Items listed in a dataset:
-- -- --

(** CACHE1, a ring in the register file whose read and write positions agree both when
    it is empty and when it is full, implements a queue of at most 128 entries: the marks
    tell the two cases apart, a push appends, a pull takes the first entry, and neither
    changes any other register. *)
Theorem cache1_refines r q : queue r q →
  nz (rd r NV_PFIFO_CACHE1_STATUS .& NV_PFIFO_CACHE1_STATUS_LOW_MARK) = bool_decide (q = []) ∧
  nz (rd r NV_PFIFO_CACHE1_STATUS .& NV_PFIFO_CACHE1_STATUS_HIGH_MARK) = (Z.of_nat (length q) =? 128) ∧
  (∀ m w, Z.of_nat (length q) < 128 → ∃ r', cache1_push r m w = Ok r' ∧ queue r' (q ++ [(m, w)]) ∧
     ∀ a, ~ ring_reg a → rd r' a = rd r a) ∧
  (∀ e q', q = e :: q' → ∃ r', cache1_pull r = Ok (r', e.1, e.2) ∧ queue r' q' ∧
     ∀ a, ~ ring_reg a → rd r' a = rd r a).
Proof.
  intros Hq. split; [by apply queue_low |]. split; [by apply queue_high |].
  split; [intros; by apply cache1_push_queue |]. intros e q' ->. by apply cache1_pull_queue.
Qed.

(** ** Unpacking commands *)

(** The state of a command: kind of method, subchannel, next method (its number divided by
    4), words left; no error. *)
Definition command_state (st ty sub m count : Z) : Prop :=
  0 ≤ st < 2 ^ 32 ∧
  GET_MASK st NV_PFIFO_CACHE1_DMA_STATE_METHOD_TYPE = ty ∧
  GET_MASK st NV_PFIFO_CACHE1_DMA_STATE_SUBCHANNEL = sub ∧
  GET_MASK st NV_PFIFO_CACHE1_DMA_STATE_METHOD = m ∧
  GET_MASK st NV_PFIFO_CACHE1_DMA_STATE_METHOD_COUNT = count ∧
  GET_MASK st NV_PFIFO_CACHE1_DMA_STATE_ERROR = 0.

(** The masks of that register, as fields. *)
Ltac as_fields :=
  change NV_PFIFO_CACHE1_DMA_STATE_METHOD_TYPE with (field 0 1) in *;
  change NV_PFIFO_CACHE1_DMA_STATE_METHOD with (field 2 11) in *;
  change NV_PFIFO_CACHE1_DMA_STATE_SUBCHANNEL with (field 13 3) in *;
  change NV_PFIFO_CACHE1_DMA_STATE_METHOD_COUNT with (field 18 11) in *;
  change NV_PFIFO_CACHE1_DMA_STATE_ERROR with (field 29 3) in *;
  change NV_PFIFO_CACHE1_METHOD_TYPE with (field 0 1) in *;
  change NV_PFIFO_CACHE1_METHOD_ADDRESS with (field 2 11) in *;
  change NV_PFIFO_CACHE1_METHOD_SUBCHANNEL with (field 13 3) in *.

Ltac set_fields :=
  unfold command_state in *; as_fields; split; [apply set_field_bound; lia |];
  repeat first [rewrite get_set_field_mod by lia | rewrite get_set_field_other by lia];
  split_and!; done.

Lemma command_set_method st ty sub m c v : command_state st ty sub m c →
  command_state (SET_MASK st NV_PFIFO_CACHE1_DMA_STATE_METHOD v) ty sub (v mod 2 ^ 11) c.
Proof. intros (Hb & ? & ? & ? & ? & ?). set_fields. Qed.

Lemma command_set_sub st ty sub m c v : command_state st ty sub m c →
  command_state (SET_MASK st NV_PFIFO_CACHE1_DMA_STATE_SUBCHANNEL v) ty (v mod 2 ^ 3) m c.
Proof. intros (Hb & ? & ? & ? & ? & ?). set_fields. Qed.

Lemma command_set_count st ty sub m c v : command_state st ty sub m c →
  command_state (SET_MASK st NV_PFIFO_CACHE1_DMA_STATE_METHOD_COUNT v) ty sub m (v mod 2 ^ 11).
Proof. intros (Hb & ? & ? & ? & ? & ?). set_fields. Qed.

Lemma command_set_type st ty sub m c v : command_state st ty sub m c →
  command_state (SET_MASK st NV_PFIFO_CACHE1_DMA_STATE_METHOD_TYPE v) (v mod 2 ^ 1) sub m c.
Proof. intros (Hb & ? & ? & ? & ? & ?). set_fields. Qed.

(** The first word of a command that sends [count] words to the method [4 * m] and, unless
    [ty] is 1, the methods after it; and the entry for one of them. *)
Definition header (ty sub m count : Z) : Z := ty * 2 ^ 30 + count * 2 ^ 18 + sub * 2 ^ 13 + m * 4.
Definition entry_value (ty sub m : Z) : Z := sub * 2 ^ 13 + m * 4 + ty.

Lemma entry_word ty sub m : 0 ≤ ty < 2 → 0 ≤ sub < 8 → 0 ≤ m < 2 ^ 11 →
  SET_MASK (SET_MASK (SET_MASK 0 NV_PFIFO_CACHE1_METHOD_ADDRESS ((m .<< 2) .>> 2))
    NV_PFIFO_CACHE1_METHOD_TYPE ty) NV_PFIFO_CACHE1_METHOD_SUBCHANNEL sub = entry_value ty sub m.
Proof.
  intros Ht Hs Hm. rewrite Z.shiftr_shiftl_l, Z.sub_diag, Z.shiftl_0_r by done. as_fields.
  rewrite (set_field_add 2 11) by (lia || done).
  rewrite (set_field_add 0 1) by (lia || (rewrite get_field_div by lia; arith)).
  rewrite (set_field_add 13 3) by (lia || (rewrite get_field_div by lia; arith)).
  unfold entry_value. lia.
Qed.

Section header.
Context (ty sub m count : Z) (Ht : 0 ≤ ty < 2) (Hs : 0 ≤ sub < 8) (Hm : 0 ≤ m < 2 ^ 11)
  (Hc : 0 ≤ count < 2 ^ 11).

Lemma header_parts :
  header ty sub m count mod 2 ^ 2 = 0 ∧ (header ty sub m count / 2 ^ 16) mod 2 ^ 2 = 0 ∧
  (header ty sub m count / 2 ^ 29) mod 2 ^ 3 = 2 * ty ∧
  (header ty sub m count mod 2 ^ 13) / 2 ^ 2 = m ∧ (header ty sub m count / 2 ^ 13) mod 2 ^ 3 = sub ∧
  (header ty sub m count / 2 ^ 18) mod 2 ^ 11 = count.
Proof. unfold header. pow2_lits. split_and!; Z.to_euclidean_division_equations; lia. Qed.

Lemma header_tests :
  header ty sub m count .& 0xe0000003 = ty * 2 ^ 30 ∧ header ty sub m count .& 3 = 0 ∧
  header ty sub m count ≠ 0x20000 ∧ header ty sub m count .& 0xe0030003 = ty * 2 ^ 30.
Proof.
  pose proof header_parts as (P0 & P16 & P29 & _).
  assert (L3 : header ty sub m count .& 3 = 0) by (by rewrite (land_mask _ 2)).
  assert (L29 : header ty sub m count .& 0xe0000000 = ty * 2 ^ 30).
  { change 0xe0000000 with (field 29 3). rewrite land_field, P29 by lia. lia. }
  assert (L16 : header ty sub m count .& 0x30000 = 0).
  { change 0x30000 with (field 16 2). rewrite land_field, P16 by lia. lia. }
  split; [| split; [done | split]].
  - change 0xe0000003 with (0xe0000000 .| 3). by rewrite Z.land_lor_distr_r, L29, L3, Z.lor_0_r.
  - intros E. by rewrite E in P16.
  - change 0xe0030003 with (0xe0000000 .| 0x30000 .| 3).
    by rewrite !Z.land_lor_distr_r, L29, L16, L3, !Z.lor_0_r.
Qed.

Lemma header_command r a ty0 sub0 m0 : command_state (rd r NV_PFIFO_CACHE1_DMA_STATE) ty0 sub0 m0 0 →
  ∃ r', push_command r (header ty sub m count) a = Ok (r', Some a) ∧
    command_state (rd r' NV_PFIFO_CACHE1_DMA_STATE) ty sub m count ∧
    ∀ b, b ≠ NV_PFIFO_CACHE1_DMA_STATE → b ≠ NV_PFIFO_CACHE1_DMA_DCOUNT → b ≠ NV_PFIFO_CACHE1_DMA_RSVD_SHADOW →
      rd r' b = rd r b.
Proof.
  intros Hst. pose proof header_tests as (T1 & T2 & T3 & T4).
  exists (start_methods (wr r NV_PFIFO_CACHE1_DMA_RSVD_SHADOW (header ty sub m count)) (header ty sub m count) ty).
  split.
  - unfold push_command. rewrite T1, T2, T4.
    rewrite (proj2 (Z.eqb_neq (ty * 2 ^ 30) 0x20000000)) by lia. cbn [Z.eqb].
    rewrite (proj2 (Z.eqb_neq _ 0x20000)) by done.
    assert (ty = 0 ∨ ty = 1) as [-> | ->] by lia; done.
  - split.
    + unfold start_methods. rewrite rd_wr_ne, rd_wr_eq by regs_ne. rewrite rd_wr_ne by regs_ne.
      pose proof header_parts as (_ & _ & _ & P2 & P13 & P18).
      rewrite (land_mask _ 13 0x1fff), (land_mask _ 3 7), (land_mask _ 11 0x7ff), !shiftr_div by done.
      rewrite P2, P13, P18.
      apply (command_set_method _ _ _ _ _ m) in Hst. apply (command_set_sub _ _ _ _ _ sub) in Hst.
      apply (command_set_count _ _ _ _ _ count) in Hst. apply (command_set_type _ _ _ _ _ ty) in Hst.
      rewrite !Z.mod_small in Hst by lia. exact Hst.
    + intros b N1 N2 N3. unfold start_methods. by rewrite !rd_wr_ne.
Qed.

End header.

(** A command: its kind, the subchannel, the first method and the data. *)
Record command := Command {
  c_type : Z;
  c_sub : Z;
  c_method : Z;
  c_data : list Z
}.

Definition command_ok (c : command) : Prop :=
  0 ≤ c_type c < 2 ∧ 0 ≤ c_sub c < 8 ∧ 0 ≤ c_method c < 2 ^ 11 ∧ Z.of_nat (length (c_data c)) < 2 ^ 11.

(** Its words in the buffer. *)
Definition encode (c : command) : list Z :=
  header (c_type c) (c_sub c) (c_method c) (Z.of_nat (length (c_data c))) :: c_data c.

(** The methods it stands for. *)
Definition next_method (ty m : Z) : Z := if ty =? 0 then (m + 1) mod 2 ^ 11 else m.

Fixpoint entries (ty sub m : Z) (data : list Z) : list (Z * Z) :=
  match data with
  | [] => []
  | w :: data => (entry_value ty sub m, w) :: entries ty sub (next_method ty m) data
  end.

Definition expand (c : command) : list (Z * Z) := entries (c_type c) (c_sub c) (c_method c) (c_data c).

Lemma entries_length ty sub m data : length (entries ty sub m data) = length data.
Proof. revert m. induction data as [| w data IH]; intros m; cbn; [done |]. by rewrite IH. Qed.

Section unpack.
Context {V : Type} (vram_size : Z) (d : NV2AState V) (dma dma_len : Z).

(** The buffer holds the words from the offset [g] on. *)
Definition in_buffer (g : Z) (ws : list Z) : Prop :=
  ∀ k w, ws !! k = Some w → vram_ldl vram_size d (dma + (g + 4 * Z.of_nat k)) = Ok w.

Lemma in_buffer_cons g w ws : in_buffer g (w :: ws) →
  vram_ldl vram_size d (dma + g) = Ok w ∧ in_buffer (g + 4) ws.
Proof.
  intros B. split.
  - rewrite <- (B 0%nat w eq_refl). do 2 f_equal. lia.
  - intros k x Hk. rewrite <- (B (S k) x Hk). do 2 f_equal. lia.
Qed.

Lemma in_buffer_app g ws1 ws2 : in_buffer g (ws1 ++ ws2) →
  in_buffer g ws1 ∧ in_buffer (g + 4 * Z.of_nat (length ws1)) ws2.
Proof.
  intros B. split.
  - intros k w Hk. apply B. by apply lookup_app_l_Some.
  - intros k w Hk. rewrite <- (B (length ws1 + k)%nat w); [do 2 f_equal; lia |].
    rewrite lookup_app_r by lia. by replace (length ws1 + k - length ws1)%nat with k by lia.
Qed.

(** The pusher stands at [g], short of [put], in the middle of a command with these
    parameters; the ring holds [q]. *)
Definition pusher_at r q (g put ty sub m count : Z) : Prop :=
  queue r q ∧ rd r NV_PFIFO_CACHE1_DMA_GET = g ∧ rd r NV_PFIFO_CACHE1_DMA_PUT = put ∧
  command_state (rd r NV_PFIFO_CACHE1_DMA_STATE) ty sub m count.

(** The pusher goes on to the next word. *)
Lemma advance_continue r q g put ty sub m count a : pusher_at r q g put ty sub m count →
  ∃ r', advance r a = Continue r' ∧ pusher_at r' q a put ty sub m count.
Proof.
  intros (Hq & Hg & Hp & Hst). unfold advance. rewrite rd_wr_ne by regs_ne.
  pose proof Hst as (_ & _ & _ & _ & _ & Ee). rewrite Ee. cbn [nz Z.eqb negb]. eexists. split; [done |].
  split; [apply queue_wr; [regs_ne | done] |]. rewrite rd_wr_eq. split; [done |].
  rewrite !rd_wr_ne by regs_ne. done.
Qed.

Lemma fetch_step {A} (g put word : Z) (k : Z → res A) : g ≠ put → g < dma_len →
  vram_ldl vram_size d (dma + g) = Ok word →
  (_ ← assert (g <? dma_len); w ← vram_ldl vram_size d (dma + g); k w) = k word.
Proof. intros _ L E. rewrite (proj2 (Z.ltb_lt _ _)) by done. cbn [assert mbind res_bind]. by rewrite E. Qed.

-- -- --

▸ WORK REQUIRED:
Copy every line of the records above that holds the word "words".

▸ OUTPUT OF THE TASK:
    4), words left; no error. *)
(** The first word of a command that sends [count] words to the method [4 * m] and, unless
(** Its words in the buffer. *)
(** The buffer holds the words from the offset [g] on. *)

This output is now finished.